As Mr. Rothstein explained, it appears that the property management company (who your lawyer sued) started a third-party action against the snow removal company. A third-party action in these types of cases is very common since, in most instances, a person injured from a slip on ice/snow has no relationship with a snow removal company, the snow plow company owes no duty to the person and the person therefore cannot bring a direct action against them for negligence. A property management company, however, who usually has a contract with the snow place company can bring such an action over against them in an effort to make sure that all of the potentially responsible parties are involved to contribute to any future settlement if liability is established. It is also true that slip and fall cases on ice are difficult to prove, as the property owner must have both notice of the unsafe condition and a reasonable time in which to clear it up. That having been said, it also sounds like you believe there are some communication issues with your lawyer which, if that is the case, I highly recommend that you ask to have a meeting with him as soon as possible so that you can directly ask him the questions you posted here. It is very important for you to be comfortable with the lawyer representing you, as you need to trust his strategy and recommendations. If your lawyer refuses to meet or discuss the case with you, it might be time to consider finding someone who has the time to spend with you, so you understand the issues in your case, whether the case is a difficult one to win or not.
This response is general in nature and not intended to provide legal advice. No attorney-client relationship exists as a result of this response.

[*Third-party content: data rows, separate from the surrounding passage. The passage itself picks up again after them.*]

(* ===== verification/Output.v ===== *)
(** * Output: tracking frames and who gets them (crates/tobii-output: lib.rs, frame.rs, freetrack.rs, trackir.rs, sinks/; tobii-headpose/src/opentrack.rs)

    The wire forms (the 80-byte frame, the FreeTrack heap, the TrackIR structure, the
    opentrack datagram) are writes at fixed offsets of a zeroed buffer, as in the code;
    [Router] owns the send rate and what happens when tracking is lost. *)
From S2P Require Import Prelude F64 Floats Tlv Gaze HeadPose.

(** ** Buffers *)

(** [buf[off..off + b.len()].copy_from_slice(b)] *)
Definition put (off : Z) (b buf : bytes) : bytes :=
  slice buf 0 off ++ b ++ from buf (off + zlen b).

Lemma zlen_put off b buf : 0 <= off -> off + zlen b <= zlen buf -> zlen (put off b buf) = zlen buf.
Proof.
  intros Ho Hl. pose proof (zlen_nonneg b). unfold put.
  rewrite !zlen_app, zlen_slice, zlen_from by lia. lia.
Qed.

Lemma slice_put_same off b buf k : 0 <= off -> off + zlen b <= zlen buf -> k = off + zlen b ->
  slice (put off b buf) off k = b.
Proof.
  intros Ho Hl ->. pose proof (zlen_nonneg b). unfold put. apply slice_mid; [|done]. rewrite zlen_slice by lia. lia.
Qed.

Lemma slice_put_before off b buf a k : 0 <= a <= k -> k <= off -> off + zlen b <= zlen buf ->
  slice (put off b buf) a k = slice buf a k.
Proof.
  intros Ha Hk Hl. pose proof (zlen_nonneg b). unfold put. rewrite slice_app_l by (rewrite ?zlen_slice; lia).
  unfold slice. rewrite Z.sub_0_r. change (Z.to_nat 0) with 0%nat. rewrite drop_0, !take_drop_commute, take_take.
  do 2 f_equal. lia.
Qed.
Lemma omap_middle {A B} (f : A -> option B) l front m back : omap f l = front ++ m :: back ->
  exists l1 x l2, l = l1 ++ x :: l2 /\ f x = Some m /\ omap f l1 = front /\ omap f l2 = back.
Proof.
  revert front. induction l as [|x l IH]; intros front; [by destruct front|].
  cbn. destruct (f x) as [y|] eqn:E.
  - destruct front as [|z front]; intros [= -> H]; [by exists [], x, l|].
    destruct (IH _ H) as (l1 & x' & l2 & -> & ? & Hf & ?). exists (x :: l1), x', l2. cbn. rewrite E. by rewrite Hf.
  - intros H. destruct (IH _ H) as (l1 & x' & l2 & -> & ? & Hf & ?). exists (x :: l1), x', l2. cbn. by rewrite E.
Qed.

(** What [parse_releases] promises of a listing. *)
Definition newest_of (l : list Value) (best : option Release) : Prop :=
  match best with
  | None => Forall (fun i => candidate i = None) l
  | Some r => exists front i back, l = front ++ i :: back /\ candidate i = Some r /\
      (forall j c, j ∈ front -> candidate j = Some c -> is_newer_than (version r) (version c) = true) /\
      (forall j c, j ∈ back -> candidate j = Some c -> is_newer_than (version c) (version r) = false)
  end.

Lemma consider_newest l : newest_of l (foldl consider None l).
Proof.
  rewrite consider_best.
  pose proof (best_of_spec release_order (fun c b => is_newer_than (version c) (version b)) (omap candidate l)
    (fun a b => newer_order (version a) (version b))) as H.
  unfold best_of in H. destruct (foldl _ None _) as [r|]; cbn [newest_of].
  - destruct H as (front & back & E & Hf & Hb). apply omap_middle in E as (l1 & i & l2 & -> & Hi & E1 & E2).
    exists l1, i, l2. split_and!; [done|done| |].
    + intros j c Hj Hc. apply newer_order. apply (cmp_gt_lt version_order).
      apply (Hf c). rewrite <- E1. apply list_elem_of_omap. eauto.
    + intros j c Hj Hc. apply not_true_iff_false. rewrite newer_order.
      apply (Hb c). rewrite <- E2. apply list_elem_of_omap. eauto.
  - apply Forall_forall. intros i Hi. destruct (candidate i) as [c|] eqn:E; [|done].
    assert (c ∈ omap candidate l) as Hc by (apply list_elem_of_omap; eauto). rewrite H in Hc. by apply elem_of_nil in Hc.
Qed.

(** What a listing of releases is read as, whatever the text: an error, never an endless
    loop; of a JSON array, the newest of the entries that are published releases with a
    version for a tag, the first one if several are equally new, and none only if there is no
    such entry; of any other JSON value, an error with the server's message. *)
Theorem newest_release (t : text) :
  match Json.parse t with
  | Err _ => exists m, parse_releases t = Err (Some (Malformed m))
  | Ok (Array l) => exists best, parse_releases t = Ok best /\ newest_of l best
  | Ok v => parse_releases t = Err (Some (Malformed (default (txt "not a releases listing") (get_str v (txt "message")))))
  end.
Proof.
  unfold parse_releases. pose proof (parse_answers t) as Ha.
  destruct (Json.parse t) as [v|[e|]]; [|by eexists|done].
  destruct v as [| | | |l|m]; try done. cbn [as_array]. rewrite andb_false_r. eexists. split; [done|apply consider_newest].
Qed.

(** ** What is offered *)
Lemma find_asset_some p r a : find_asset p r = Some a -> a ∈ assets r /\ p a = true.
Proof. intros [H ?]%List.find_some. split; [by apply list_elem_of_In|done]. Qed.
Lemma find_asset_none p r : find_asset p r = None -> forall a, a ∈ assets r -> p a = false.
Proof. intros H a Ha. apply (List.find_none _ _ H). by apply list_elem_of_In. Qed.
Lemma find_asset_iff p r : is_Some (find_asset p r) <-> exists a, a ∈ assets r /\ p a = true.
Proof.
  split; [intros [a H]; exists a; by apply find_asset_some|]. intros (a & Ha & Hp).
  destruct (find_asset p r) eqn:E; [by eexists|]. pose proof (find_asset_none _ _ E a Ha). congruence.
Qed.

(** A file an archive install can use: named for the target, and a gzipped tar. *)
Definition archive_of (target : text) (a : Asset) : Prop :=
  (exists x y, name a = x ++ target ++ y) /\ exists stem, name a = stem ++ txt ".tar.gz".
Lemma archive_test target a :
  contains target (name a) && ends_with (txt ".tar.gz") (name a) = true <-> archive_of target a.
Proof. rewrite andb_true_iff, contains_iff, ends_with_iff. done. Qed.
Lemma archive_for_some r target a : archive_for r target = Some a -> a ∈ assets r /\ archive_of target a.
Proof. intros [? ?]%find_asset_some. split; [done|by apply archive_test]. Qed.

(** Everything an install needs. *)
Definition installable (triple : text) (r : Release) : Prop :=
  (exists a, a ∈ assets r /\ archive_of triple a) /\ exists a, a ∈ assets r /\ name a = txt "SHA256SUMS".
Lemma installable_iff triple r : installable triple r <-> is_Some (archive_for r triple) /\ is_Some (checksums r).
Proof.
  unfold installable, archive_for, checksums. rewrite !find_asset_iff. unfold text_eqb.
  setoid_rewrite archive_test. by setoid_rewrite bool_decide_eq_true.
Qed.

Lemma find_asset_none_iff p r : find_asset p r = None <-> forall a, a ∈ assets r -> p a = false.
Proof.
  split; [apply find_asset_none|]. intros H. destruct (find_asset p r) eqn:E; [|done].
  apply find_asset_some in E as [Ha Hp]. rewrite H in Hp by done. done.
Qed.
Lemma no_archive r triple : archive_for r triple = None <-> forall a, a ∈ assets r -> ~ archive_of triple a.
Proof.
  unfold archive_for. rewrite find_asset_none_iff. setoid_rewrite <- archive_test. by setoid_rewrite not_true_iff_false.
Qed.
Lemma no_checksums r : checksums r = None <-> forall a, a ∈ assets r -> name a <> txt "SHA256SUMS".
Proof. unfold checksums, text_eqb. rewrite find_asset_none_iff. by setoid_rewrite bool_decide_eq_false. Qed.

(** An update is offered exactly when the latest release is newer than the running build
    and carries both an archive for this machine and the checksums; a newer release without
    them is reported with the reason, the missing archive first, and with an address to go
    to; and whatever is not newer is no update, whatever it ships. *)
Theorem update_decision (latest : option Release) (running : Version) (triple : text) :
  (forall r, decide_update latest running triple = Newer r <->
     latest = Some r /\ is_newer_than (version r) running = true /\ installable triple r) /\
  (forall v u why, decide_update latest running triple = CannotInstall v u why ->
     exists r, latest = Some r /\ is_newer_than (version r) running = true /\ v = version r /\ u <> [] /\
       (why = NoBuildForTarget <-> forall a, a ∈ assets r -> ~ archive_of triple a) /\
       (why = NoChecksums <-> (exists a, a ∈ assets r /\ archive_of triple a) /\ forall a, a ∈ assets r -> name a <> txt "SHA256SUMS")) /\
  (decide_update latest running triple = UpToDate <->
     forall r, latest = Some r -> is_newer_than (version r) running = false).
Proof.
  unfold decide_update. destruct latest as [r|]; [|split_and!; [by split; [|intros []]|done|done]].
  destruct (is_newer_than (version r) running) eqn:En; cbn [negb].
  2:{ split_and!; [|done|by split; [intros _ r' [= <-]|]]. intros r'. split; [done|]. intros ([= <-] & ? & _). congruence. }
  split_and!.
  - intros r'. assert (H : forall x, Newer r = x -> (x = Newer r' <-> Some r = Some r' /\ is_newer_than (version r') running = true)).
    { intros x <-. split; [by intros [= <-]|by intros [[= <-] _]]. }
    destruct (archive_for r triple) as [a|] eqn:Ea.
    + destruct (checksums r) as [c|] eqn:Ec.
      * rewrite (H _ eq_refl). split; [|tauto]. intros [[= <-] ?]. split_and!; [done..|]. apply installable_iff. by rewrite Ea, Ec.
      * split; [done|]. intros ([= <-] & _ & [_ Hc]%installable_iff). rewrite Ec in Hc. by destruct Hc.
    + split; [done|]. intros ([= <-] & _ & [Ha _]%installable_iff). rewrite Ea in Ha. by destruct Ha.
  - intros v u why. destruct (archive_for r triple) as [a|] eqn:Ea.
    + destruct (checksums r) as [c|] eqn:Ec; [done|]. intros [= <- <- <-]. exists r.
      apply archive_for_some in Ea. pose proof (proj1 (no_checksums r) Ec) as Hc.
      split_and!; [done..|by destruct (html_url r)| |].
      * split; [done|]. intros H. destruct Ea as [Ha Hx]. by destruct (H a Ha).
      * split; [|done]. intros _. split; [by exists a|done].
    + intros [= <- <- <-]. exists r. pose proof (proj1 (no_archive r triple) Ea) as H.
      split_and!; [done..|by destruct (html_url r)|done|]. split; [done|]. intros [(a & Ha & Hx) _]. by destruct (H a Ha).
  - split; [|by intros H; rewrite (H r eq_refl) in En]. by destruct (archive_for r triple), (checksums r).
Qed.

(** The packages of a release: what its files may be called. *)
Definition suits (r : Release) (manager triple : text) (o : Offer) : Prop :=
  let arch := first_piece (split_char 45 triple) in
  match channel o with
  | Deb => manager = txt "dpkg" /\ Forall (fun a => exists stem, name a = stem ++ deb_ending arch) (offered o)
  | Rpm => manager = txt "rpm" /\ Forall (fun a => exists stem, name a = stem ++ rpm_ending arch) (offered o)
  | Pacman => manager = txt "pacman" /\ arch <> [] /\ exists a stem, offered o = [a] /\
      name a = PACMAN_PREFIX ++ stem /\ ~ (exists rest, name a = PACMAN_DEBUG_PREFIX ++ rest) /\
      exists front, name a = front ++ pacman_ending arch
  | Pkgbuild => manager = txt "pacman" /\ (name <$> offered o) = [PKGBUILD; PKGBUILD_INSTALL]
  | Archive => exists a, offered o = [a] /\ archive_of triple a
  end.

Slip and fall cases have complicated laws that must be met in order to establish liability. Without knowing the case in depth (liability and damages) it is difficult to know what the value might be. Third-party suits are very common in these types of cases. The owner is seeking contribution from the responsible party if there is an award. The owner is vicariously liable for the actions of the contractor. If your lawyer know who the contractor was from the beginning, he could have sued them directly along with the owner. But many times that information is not available until discovery takes place.